Even though children live in a different world to you, they still can experience a range of negative emotions that can cause them to be concerned. They don’t understand the seriousness or harshness of daily activities, and simple thoughts can lead them to worry. In any case, you should learn to take these feelings seriously and actually encourage them to talk about these concerns. Even if they may problems that don’t warrant worry, it’s important for you to talk it through with them and explain why that is.
Validating concerns
Not every concern that your child comes out with is going to be insignificant, and sometimes they may come out with something that is alarming. It’s important that you’re listening and encouraging them to express these feelings so that serious issues that they may encounter are heard and acted on. Let them see that their concerns are important to you, and show them that you’re going to be there if they need someone to talk to. Parents who tend to ignore these concerns without talking them through can expect their children not to confide in them when they made need them.
Ask questions
It’s not enough to expect them to express their concerns, as they may not feel like they’re significant enough to mention. Say they’ve experienced random pains from time to time, they might think it’s a normal occurrence for everyone. That’s not always the case, and you might end up having to check in with a pediatric chiropractor just to make sure they’re healthy.

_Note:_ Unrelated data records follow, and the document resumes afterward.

(* ===== verification/LapicIter.v ===== *)
(** * crates/bootloader/src/acpi.rs: the iterator over the local APICs

    The bootloader is a 32-bit program and has no heap, so it does not collect the
    interrupt controllers the way the kernel does ([Acpi.parse_madt]): it looks for the
    MADT and walks it lazily, one usable local APIC per call of [next].  Addresses are
    32 bits wide and additions that leave them panic.  Structs are those of [Acpi]
    (acpi_regs.rs is the same file in both programs). *)
From S2P Require Import Prelude Bytes Addr Acpi.
Import Bytes Addr.Addr Acpi.Acpi.

Module LapicIter.

(** [x86::addr::align_up]: 32 bits. *)
Definition align_up (addr align : Z) : run Z :=
  _ ← rust_assert (is_power_of_two align);
  let align_mask := align - 1 in
  if Z.land addr align_mask =? 0 then Ret addr else uadd 32 (Z.lor addr align_mask) 1.

Record LapicIter := mkLapicIter { current : Z; end_ : Z }.

Section iterator.
(** Physical memory. *)
Variable mem : Z → Z.

(** ** [parse_header] *)
Definition parse_header (addr : Z) : run (Header * Z * Z) :=
  let head := header_of (read_bytes mem addr 36) in
  table_len ← unwrap (checked_sub (h_length head) HEADER_SIZE);
  _ ← uadd 32 addr (h_length head);
  let sum := foldl (λ sum i, wrapping_add 8 sum (mem i)) 0 (seqZ addr (h_length head)) in
  if negb (sum =? 0) then Panic Explicit else
  payload ← uadd 32 addr HEADER_SIZE;
  Ret (head, payload, table_len).
(* ===== verification/Cores.v ===== *)
(** * crates/bootloader/src/bootinfo/mod.rs: the cores in the boot information

    The bootloader fills the array of cores while it enumerates the local APICs and
    allocates their stacks ([Stacks]); the kernel looks its own core up by APIC id
    and takes its stacks from there ([Gdt]). *)
From S2P Require Import Prelude.

Module Cores.

Definition MAX_CORES : nat := 256.
Definition TSS_STACKS_PER_CPU : nat := 8.

(** ** [TSS]: the interrupt stacks of a core *)
Record TSS := mkTSS { stack_starts : list Z; stack_ends : list Z }.
#[global] Instance TSS_eq_dec : EqDecision TSS.
Proof. solve_decision. Defined.
Definition tss_set_stack_start (t : TSS) (i : nat) (addr : Z) : run TSS :=
  l ← store (stack_starts t) i addr; Ret (mkTSS l (stack_ends t)).
(** [tss.stack_end_addr[i] = addr]; the field is public. *)
Definition tss_set_stack_end (t : TSS) (i : nat) (addr : Z) : run TSS :=
  l ← store (stack_ends t) i addr; Ret (mkTSS (stack_starts t) l).
Definition tss_get_stack_start (t : TSS) (i : nat) : run (option Z) :=
  val ← index (stack_starts t) i;
  Ret (if val =? 0 then None else Some val).

(** ** [Core] *)
Record Core := mkCore { apic_id : Z; stack_start_addr : Z; stack_end_addr : Z; tss : TSS }.
#[global] Instance Core_eq_dec : EqDecision Core.
Proof. solve_decision. Defined.
Definition core_empty : Core :=
  mkCore 0xffff 0 0 (mkTSS (replicate TSS_STACKS_PER_CPU 0) (replicate TSS_STACKS_PER_CPU 0)).
Definition set_apic_id (c : Core) (addr : Z) : Core := mkCore addr (stack_start_addr c) (stack_end_addr c) (tss c).
Definition get_apic_id (c : Core) : option Z :=
  if apic_id c =? 0xffff then None else Some (cast 8 (apic_id c)).
Definition set_stack_start (c : Core) (addr : Z) : Core := mkCore (apic_id c) addr (stack_end_addr c) (tss c).
Definition set_stack_end (c : Core) (addr : Z) : Core := mkCore (apic_id c) (stack_start_addr c) addr (tss c).
Definition set_tss (c : Core) (t : TSS) : Core := mkCore (apic_id c) (stack_start_addr c) (stack_end_addr c) t.
Definition get_stack_start (c : Core) : option Z :=
  if stack_start_addr c =? 0 then None else Some (stack_start_addr c).

(** ** [Cores] *)
Record Cores := mkCores { cores : list Core; num_booted_cores : Z; num_cores : Z }.
Definition cores_empty : Cores := mkCores (replicate 256 core_empty) 0 0.

(** [Deref] and [DerefMut]: the slice [cores[0..num_cores]]. *)
Definition deref (c : Cores) : run (list Core) := slice_to (cores c) (Z.to_nat (num_cores c)).
(** [BOOT_INFO.cores[i]] as a place: read, or replace what [f] makes of it. *)
Definition core_at (c : Cores) (i : nat) : run Core := l ← deref c; index l i.
Definition update_core (c : Cores) (i : nat) (f : Core → run Core) : run Cores :=
  l ← deref c;
  old ← index l i;
  new ← f old;
  Ret (mkCores (<[i := new]> (cores c)) (num_booted_cores c) (num_cores c)).
(** [num_cores += 1] on a u32. *)
Definition add_core (c : Cores) : run Cores :=
  n ← uadd 32 (num_cores c) 1; Ret (mkCores (cores c) (num_booted_cores c) n).

(** The loop of [get_by_apic_id]: [iter().take(num_cores).enumerate()]. *)
Fixpoint find_core (l : list Core) (i : nat) (id : Z) : option (Core * nat) :=
  match l with
  | [] => None
  | core :: l' => if apic_id core =? id then Some (core, i) else find_core l' (S i) id
  end.
Definition get_by_apic_id (c : Cores) (id : Z) : option (Core * nat) :=
  find_core (take (Z.to_nat (num_cores c)) (cores c)) 0 id.

(** ** Lemmas *)
(** The invariant of the array: 256 slots, at most that many in use, stack tables of
    the fixed size. *)
Definition core_ok (c : Core) : Prop :=
  length (stack_starts (tss c)) = TSS_STACKS_PER_CPU ∧ length (stack_ends (tss c)) = TSS_STACKS_PER_CPU.
Definition cores_ok (c : Cores) : Prop :=
  length (cores c) = MAX_CORES ∧ 0 ≤ num_cores c ≤ Z.of_nat MAX_CORES ∧ Forall core_ok (cores c).

Lemma find_core_spec l i id :
  match find_core l i id with
  | Some (c, k) => ∃ j, k = (i + j)%nat ∧ l !! j = Some c ∧ apic_id c = id ∧ ∀ j' c', (j' < j)%nat → l !! j' = Some c' → apic_id c' ≠ id
  | None => ∀ c, c ∈ l → apic_id c ≠ id
  end.
Proof.
  revert i. induction l as [|c l IH]; intros i; simpl; [by intros c ?%elem_of_nil|].
  destruct (Z.eqb_spec (apic_id c) id) as [E|E].
  - exists 0%nat. split; [lia|]. split; [done|]. split; [done|]. lia.
  - specialize (IH (S i)). destruct (find_core l (S i) id) as [[c' k]|].
    + destruct IH as (j & -> & Hj & Hid & Hmin). exists (S j). split; [lia|]. split; [done|]. split; [done|].
      intros [|j'] c'' Hlt Hl; simplify_eq/=; [done|]. eapply Hmin; [|done]. lia.
    + intros c' [->|H]%elem_of_cons; auto.
Qed.

(** [get_by_apic_id] finds the first of the cores in use with the given id. *)
Lemma get_by_apic_id_spec c id :
  match get_by_apic_id c id with
  | Some (core, i) =>
      (i < Z.to_nat (num_cores c))%nat ∧ cores c !! i = Some core ∧ apic_id core = id
      ∧ ∀ j core', (j < i)%nat → cores c !! j = Some core' → apic_id core' ≠ id
  | None => ∀ i core, (i < Z.to_nat (num_cores c))%nat → cores c !! i = Some core → apic_id core ≠ id
  end.
Proof.
  unfold get_by_apic_id. pose proof (find_core_spec (take (Z.to_nat (num_cores c)) (cores c)) 0 id) as H.
  destruct find_core as [[core k]|].
  - destruct H as (j & -> & Hj & Hid & Hmin). simpl in *. apply lookup_take_Some in Hj as [Hj Hlt].
    split; [done|]. split; [done|]. split; [done|]. intros j' c' Hj' Hc'. eapply Hmin; [done|].
    by apply lookup_take_Some; split; [|lia].
  - intros i core Hi Hc. apply H. apply list_elem_of_lookup. exists i. by apply lookup_take_Some.
Qed.

Lemma deref_ok c : cores_ok c → deref c = Ret (take (Z.to_nat (num_cores c)) (cores c)).
Proof. intros (Hl & Hn & _). unfold deref, slice_to. rewrite decide_True; [done|]. unfold MAX_CORES in *. lia. Qed.

Lemma core_at_Ret c i core :
  cores_ok c → core_at c i = Ret core ↔ (i < Z.to_nat (num_cores c))%nat ∧ cores c !! i = Some core.
Proof.
  intros Hc. unfold core_at. rewrite (deref_ok c Hc). cbn [mbind run_bind]. rewrite index_Ret, lookup_take_Some. tauto.
Qed.

(** Only the core at [i] changes. *)
Lemma update_core_Ret c i f c' :
  cores_ok c → update_core c i f = Ret c' →
  ∃ old new, (i < Z.to_nat (num_cores c))%nat ∧ cores c !! i = Some old ∧ f old = Ret new
    ∧ c' = mkCores (<[i := new]> (cores c)) (num_booted_cores c) (num_cores c).
Proof.
  intros Hc. unfold update_core. rewrite (deref_ok c Hc). cbn [mbind run_bind]. intros H.
  destruct (index _ i) as [old|] eqn:Ei; cbn [mbind run_bind] in H; [|done].
  destruct (f old) as [new|] eqn:Ef; cbn [mbind run_bind] in H; [|done]. injection H as <-.
  apply index_Ret, lookup_take_Some in Ei as [Ei Hi]. by exists old, new.
Qed.

Lemma update_core_ok c i f c' :
  cores_ok c → (∀ old new, core_ok old → f old = Ret new → core_ok new) → update_core c i f = Ret c' → cores_ok c'.
Proof.
  intros Hc Hf Hu. pose proof Hc as (Hl & Hn & Hall).
  destruct (update_core_Ret _ _ _ _ Hc Hu) as (old & new & Hi & Ho & Hnew & ->).
  split; [cbn [cores]; by rewrite length_insert|]. split; [done|]. cbn [cores]. apply Forall_insert; [done|].
  eapply Hf; [|done]. by eapply Forall_lookup_1.
Qed.

(** The slice of the cores in use is in range whenever it was taken. *)
Lemma update_core_bound c i f c' : update_core c i f = Ret c' → (Z.to_nat (num_cores c) ≤ length (cores c))%nat.
Proof.
  unfold update_core, deref, slice_to. case_decide; [done|]. done.
Qed.

Lemma add_core_ok c c' : add_core c = Ret c' → c' = mkCores (cores c) (num_booted_cores c) (num_cores c + 1).
Proof. unfold add_core. intros H. run_inv. by apply uadd_Ret_inv in Hrun as [-> _]. Qed.

Lemma get_set_apic_id c id : in_width 8 id → get_apic_id (set_apic_id c id) = Some id.
Proof.
  intros Hid. unfold get_apic_id, set_apic_id, cast, in_width in *. cbn [apic_id].
  rewrite (proj2 (Z.eqb_neq _ _)) by lia. by rewrite Z.mod_small by lia.
Qed.
Lemma cores_empty_ok : cores_ok cores_empty.
Proof. split; [done|]. split; [done|]. apply Forall_replicate. done. Qed.

End Cores.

Asking questions is sometimes the only way to get answers, and it will prove that you’re going the extra mile to express that you care for their feelings. Not asking might give them the idea that you don’t feel their feelings are important enough to pursue.
Encourage
You don’t always have to be the person to solve all of their problems, and in many cases, you should instead let them find a way to handle it. That doesn’t mean you should ignore it when they’re struggling with something, but it can be helpful to instead watch over them while they try to come up with a solution. Letting them tackle their own problems can help them to develop confidence when they overcome them, and problem-solving skills. The confidence that they can help themselves when there’s no one around to help can be a very useful tool later on in life.
Never judge them
If you judge your children because they’ve expressed concern over something, they’re not going to keep coming to you with things that worry them or trouble them. No one wants to be berated for doing something that had innocent intentions, and a child isn’t going to understand why you’re doing it when for them it’s quite a troubling scenario. Make sure you’re always showing support, no matter the concerns they’re expressing - especially if you want to be the person who is there for them when they need help.